父と母を失った怒り。鬼となった自分の体…すべてを受け入れ少女は考える。何が最も最良なのかを…。

 それは白昼夢のようだった。コールタールのような黒い液体に浮かぶ自分の姿。その姿は鬼だった。赤鬼だった。お伽話で出てくるやつとは少し装いが違うが確かに鬼だった。頭に角があって体色は灼熱を思わせる赤。見開かれた目は黒く染まり、金色に縁どられた黒目がこちらを凝視している。口からは牙が生え、長く鋭い爪が人間を否定している。

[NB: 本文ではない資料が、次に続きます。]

(* ===== verification/Tokens.v ===== *)
(** * Canonical tokens

    [ljx/src/dedup/canon_freetext.rs] and [canon_kv.rs]: the words of a message are
    classified by their characters, and those that vary between occurrences of the
    same message (numbers, addresses, identifiers) are replaced by placeholders.
    The regular expressions are parameters with what their patterns say. *)

From S2P Require Import Prelude Text.

Abbreviation text := (list Z).

(** [is_iso8601], [\b\w+=\S+] (number of matches) and
    [^\[[\d:]+\]\s+\S+\.\w+:\d+:?\s*] (end of the match). *)
Class Regexes : Type := {
  re_iso8601 : text → bool;
  re_key_value_count : text → Z;
  re_source_prefix : text → option nat;
}.

(** An ISO 8601 time starts with the four digits of the year; a source prefix has at
    least its bracket. *)
Class RegexLaws `{Regexes} : Prop := {
  iso8601_year : ∀ s, re_iso8601 s = true → Forall (λ b, 0 ≤ b ≤ 127) s →
    (4 ≤ length (take_while is_ascii_digit s))%nat;
  source_prefix_end : ∀ s n, re_source_prefix s = Some n → (0 < n ≤ length s)%nat;
}.

Inductive TokenClass : Type :=
| Preserve
| Replace (placeholder : text)
| Compound (canonical : text).

(** ** Recognisers *)

Definition is_dash_position (i : nat) : bool := (i =? 8)%nat || (i =? 13)%nat || (i =? 18)%nat || (i =? 23)%nat.

Fixpoint uuid_chars (i : nat) (b : text) : bool :=
  match b with
  | [] => true
  | c :: b => (is_dash_position i || is_ascii_hexdigit c) && uuid_chars (S i) b
  end.

Definition is_uuid (b : text) : bool :=
  (len b =? 36) && bool_decide (b !! 8%nat = Some 45) && bool_decide (b !! 13%nat = Some 45) &&
  bool_decide (b !! 18%nat = Some 45) && bool_decide (b !! 23%nat = Some 45) && uuid_chars 0 b.

Definition is_ipv6 (token : text) : bool :=
  let groups := split_on 58 token in
  (7 <=? len groups) && forallb (λ g, bool_decide (g = []) || ((len g <=? 4) && forallb is_ascii_hexdigit g)) groups.

Fixpoint mac_groups (groups : nat) (b : text) : bool :=
  match groups, b with
  | S O, [x; y] => is_ascii_hexdigit x && is_ascii_hexdigit y
  | S groups, x :: y :: c :: b => is_ascii_hexdigit x && is_ascii_hexdigit y && (c =? 58) && mac_groups groups b
  | _, _ => false
  end.
Definition is_mac (b : text) : bool := (len b =? 17) && mac_groups 6 b.

Definition is_ipv4 (token : text) : bool :=
  let groups := split_on 46 token in
  (len groups =? 4) &&
  forallb (λ g, negb (bool_decide (g = [])) && (len g <=? 3) && forallb is_ascii_digit g &&
                match parse_u64 g with Ok n => n <=? 255 | Err _ => false end) groups.

(** The position of the only dot, if everything else is a digit. *)
Fixpoint float_dot (i : nat) (dot_pos : option nat) (b : text) : option (option nat) :=
  match b with
  | [] => Some dot_pos
  | c :: b =>
      if c =? 46 then match dot_pos with Some _ => None | None => float_dot (S i) (Some i) b end else
      if is_ascii_digit c then float_dot (S i) dot_pos b else None
  end.
Definition is_float (b : text) : bool :=
  match float_dot 0 None b with
  | Some (Some p) => (0 <? p)%nat && (p <? length b - 1)%nat
  | _ => false
  end.

Definition is_quoted (b : text) : bool :=
  (2 <=? len b) &&
  ((bool_decide (list.head b = Some 34) && bool_decide (list.last b = Some 34)) ||
   (bool_decide (list.head b = Some 39) && bool_decide (list.last b = Some 39))).

Definition is_0x_hex (b : text) : bool :=
  match b with
  | 48 :: x :: rest => negb (bool_decide (rest = [])) && ((x =? 120) || (x =? 88)) && forallb is_ascii_hexdigit rest
  | _ => false
  end.

Definition is_frame_char (b : Z) : bool := bool_decide (b ∈ str "()[]{}#=-.,:/@_").

(** [out.push(b as char)]: the byte as a Latin-1 character. *)
Definition push_byte (b : Z) : text := if b <? 128 then [b] else [192 + b / 64; 128 + b mod 64].

Definition HEX : text := Eval vm_compute in str "_HEX_".
Definition NUM : text := Eval vm_compute in str "_N_".

(** A run of hex digits with both letters and digits, eight or longer. *)
Definition long_hex (run : text) : bool := existsb is_hex_alpha run && existsb is_ascii_digit run && (8 <=? len run).

(** The piece of output for the front of [s], and how many bytes it takes. *)
Definition lex_piece (b : Z) (s : text) : text * nat :=
  if is_frame_char b then ([b], 1%nat) else
  if is_ascii_hexdigit b then
    let run := take_while is_ascii_hexdigit s in
    if long_hex run then (HEX, length run) else
    if is_ascii_alphabetic b then let word := take_while is_ascii_alphabetic s in (word, length word) else
    if 3 <=? len run then (NUM, length run) else (run, length run)
  else if is_ascii_alphabetic b then let word := take_while is_ascii_alphabetic s in (word, length word)
  else (push_byte b, 1%nat).

Fixpoint lex_loop (fuel : nat) (s : text) : text :=
  match fuel, s with
  | S fuel, b :: _ => let '(piece, n) := lex_piece b s in piece ++ lex_loop fuel (drop n s)
  | _, _ => []
  end.
Definition compound_mini_lexer (token : text) : text := lex_loop (length token) token.

Section Tokens.
Context {RX : Regexes}.

Definition classify_token (token : text) : TokenClass :=
  if bool_decide (token = []) then Preserve else
  let has_alpha := existsb is_ascii_alphabetic token in
  let has_digit := existsb is_ascii_digit token in
  let has_colon := bool_decide (58 ∈ token) in
  let has_dot := bool_decide (46 ∈ token) in
  let has_dash := bool_decide (45 ∈ token) in
  if has_dash && (len token =? 36) && is_uuid token then Replace (str "_UUID_") else
  if has_colon && negb has_dot && is_ipv6 token then Replace (str "_IPV6_") else
  if has_colon && (len token =? 17) && is_mac token then Replace (str "_MAC_") else
  if has_dot && negb has_alpha && is_ipv4 token then Replace (str "_IPV4_") else
  if is_0x_hex token then Replace HEX else
  if has_digit && has_dash && (19 <=? len token) && re_iso8601 token then Replace (str "_TS_") else
  if bool_decide (list.head token = Some 47) && (2 <=? len (filter (eq 47) token)) then Replace (str "_PATH_") else
  if (8 <=? len token) && forallb is_ascii_hexdigit token && existsb is_hex_alpha token then Replace HEX else
  if is_quoted token
  then (if 16 <? saturating_sub (len token) 2 then Replace [34; 95; 34] else Preserve) else
  if negb has_digit && has_alpha && negb has_colon && negb has_dot then Preserve else
  if contains_text token (str "::") then Preserve else
  if has_alpha && has_digit then Compound (compound_mini_lexer token) else
  if forallb is_ascii_digit token then (if len token <=? 2 then Preserve else Replace NUM) else
  if has_dot && is_float token then Replace (str "_F_") else Preserve.

Definition is_trailing_punct (b : Z) : bool := bool_decide (b ∈ str ",;:)]}").

Definition split_trailing_punct (token : text) : text * text :=
  let end_ := length (trim_end_matches is_trailing_punct token) in (take end_ token, drop end_ token).

Definition classify_and_render (token : text) : text :=
  match classify_token token with Preserve => token | Replace r => r | Compound s => s end.

Definition render_token (token : text) : text :=
  let '(core, suffix) := split_trailing_punct token in classify_and_render core ++ suffix.

Definition canonicalise_freetext (body : text) : text := join [32] (render_token <$> split_whitespace body).

(** ** Key-value bodies *)

Definition normalise_key (key : text) : text := ascii_lower <$> filter (λ b, is_ascii_alphanumeric b = true) key.

Definition ALWAYS_NORMALISE_VALUE : list text :=
  Eval vm_compute in str <$> ["agentid"; "requestid"; "reqid"; "traceid"; "spanid"; "messageid"; "task"; "tasks"; "count";
    "total"; "num"; "size"; "queuesize"; "maxqueuesize"; "maxqueuesizeseen"].

Definition looks_numericish (token : text) : bool :=
  forallb is_ascii_digit token || forallb (λ b, is_ascii_digit b || (b =? 46) || (b =? 45)) token.

Definition canonicalise_value_for_key (key val : text) : text :=
  let '(core, suffix) := split_trailing_punct val in
  if bool_decide (core = []) then val else
  let rendered :=
    if bool_decide (normalise_key key ∈ ALWAYS_NORMALISE_VALUE) && looks_numericish core
    then (if bool_decide (46 ∈ core) then str "_F_" else NUM)
    else classify_and_render core in
  rendered ++ suffix.

Definition canonicalise_kv_token (token : text) : text :=
  match split_once 61 token with
  | Some (key, val) =>
      if bool_decide (key = []) then classify_and_render token else key ++ [61] ++ canonicalise_value_for_key key val
  | None => classify_and_render token
  end.

Definition canonicalise_kv (body : text) : text := join [32] (canonicalise_kv_token <$> split_whitespace body).
End Tokens.

(** ** Concrete patterns

    Enough of the patterns to run examples: the date, equal signs, and a bracket. *)
Definition sample_regexes : Regexes := {|
  re_iso8601 s := (4 <=? length (take_while is_ascii_digit s))%nat && bool_decide (s !! 4%nat = Some 45);
  re_key_value_count s := len (filter (λ b, b = 61) s);
  re_source_prefix s := if starts_with s (str "[1:2] a.c:3: ") then Some 13%nat else None;
|}.

Lemma sample_regex_laws : @RegexLaws sample_regexes.
Proof.
  split.
  - intros s [Hd _]%andb_true_iff _. by apply Nat.leb_le.
  - intros s n. cbn [re_source_prefix sample_regexes]. destruct (starts_with _ _) eqn:E; [|done]. intros [= <-].
    apply starts_with_true in E as [r ->]. rewrite length_app. change (length (str "[1:2] a.c:3: ")) with 13%nat. lia.
Qed.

 コールタールの海からは白い手が迫る。その手を見て私は息をのんだ。白い手は白骨だった。人間の白骨化した手が鬼の姿をした自分に迫り、掴んで一緒に沈もうとして行く。鬼は無抵抗のまま沈んでいく。鬼は手を伸ばすも液体が重くまとわりつき、うまく手を伸ばすことができない。骨は次第に数を増やす。その骨が鬼と化した自分を取り込むように沈めていく。

「うわぁぁぁ」

 もはや何も考えていなかった。私は救いの手を差し伸べていた。鬼となってしまっていく自分に。体が鬼になり、どこか受け入れられなかった自分がいた。父と母が死に、自暴自棄になって周りが見えていなかった。すべて終わりにしたかった。自分が死ぬことでこの世界が終わるならそれはそれでよかった。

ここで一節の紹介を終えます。